Articles worth reading on the massacre: they are few, but excellent. Click the title to read this one on Bloomberg's site with numerous links and proper formatting. The one thing I'd have added (given limited word count) is that that 2003 Anti-Gang law was Pepe Lobo's law.

Honduras Prison Fire That Killed 350 Is Blamed on Crackdown Against Gangs
By Eric Sabo and Adam Williams - Feb 16, 2012 3:00 PM PT

Honduras’s crackdown on violent gangs has led to a surge of inmates in poorly controlled and dilapidated jails, a policy that may have caused the world’s worst prison fire in a century, human rights groups said.

At least 350 inmates died yesterday after a fire swept through a penitentiary in Comayagua, 55 miles (88 kilometers) north of the capital, the Security Ministry said yesterday. Of the 800 prisoners in the prison, more than half were either awaiting trial or being held as suspected gang members, the Associated Press reported today, citing an internal Honduran government document.

“This is an issue that’s been neglected for decades,” Jose Miguel Vivanco, America’s director for Washington-based Human Rights Watch, said today in a phone interview. “People want to lock up gangs and forget about them.”

Jails throughout Latin America face similar predicaments, with prisoners being forced into cramped cells with little policing, Vivanco said. Almost 130 gangs operate in Honduras, fueling a murder rate that has doubled since 2005 to become among the world’s highest, according to the United Nations. The Central American nation has a homicide rate of 89 per 100,000 inhabitants, compared with 18 for Mexico, the UN said in an October report.

In a national address yesterday, President Porfirio Lobo said he fired the prison director pending a full investigation.
Prison Crisis

The U.S. Bureau of Alcohol, Tobacco, Firearms and Explosives plans to send a team to investigate the fire at the request of the Honduras government, according to an e-mailed statement from the agency today.

A 2003 law that criminalizes people for association with gangs, including tattoos and suspicion of drug use, has caused excessive arrests in Honduras, said Adrienne Pine, an assistant professor at American University.

Yesterday’s fire was at least the third in Honduras in the past decade. In May 2004, more than 100 inmates were killed in a blaze at a prison in San Pedro Sula, while as many as 86 died the year earlier in a jail in La Ceiba.

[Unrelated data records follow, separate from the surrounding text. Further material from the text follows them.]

(* ===== verification/MessagePackages.v ===== *)
(** Packages [rtt_ros2_idl], [rtt_ros2_topics], [rtt_ros2_services], [rtt_ros2_interfaces]
    (build functions) and [rtt_ros2] at run time: importing a package of messages.

    The build functions that generate the plugins for a package of ROS interfaces export
    the plugin dependencies of the result to the ament index; [import] reads them back
    and hands the packages to RTT's loader, which loads their typekits; the typekits
    register the types that members of messages are looked up by. The theorem follows
    this path from one end to the other. *)

From Stdlib Require Import Ascii.
From S2P Require Import Prelude RosImport RclcppAction RttServices Services Introspection Instantiations GeneratedPlugins.
Local Open Scope string_scope.
Local Open Scope list_scope.

(** The project with the plugins for a package of interfaces. *)
Definition project (pkg : string) : string := "rtt_ros2_" +:+ pkg.

Lemma project_inj p q : project p = project q -> p = q.
Proof. intros H. by injection H. Qed.

(** ** Plugin dependencies of generated plugins *)
Section Build.
(** [ament]'s list function; the run-time dependencies of a package, and the packages
    with interfaces, both as the ament index has them. *)
Variable list_append_unique : list string -> string -> list string.
Variable run_dependencies : string -> list string.
Variable interface_packages : list string.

Guards failed to let prisoners out of their cells during yesterday’s fire and may have fired off their guns in an attempt to push back what they thought was a prison riot, according to the Honduran human rights group, Cofadeh.

“Honduras is in a state of national emergency in human rights,” Cofadeh’s director, Berta Oliva, said in a phone interview today from Tegucigalpa. “Here respect for life has been lost and things are turning into chaos.”

Police carried out body bags from the prison today as survivors recounted how they ripped through tin ceilings to escape the blaze.

“I was in bed when they shouted fire, then I heard screaming and smelled burning flesh,” Jose Enrique Guevara told La Prensa newspaper today while being treated in a hospital.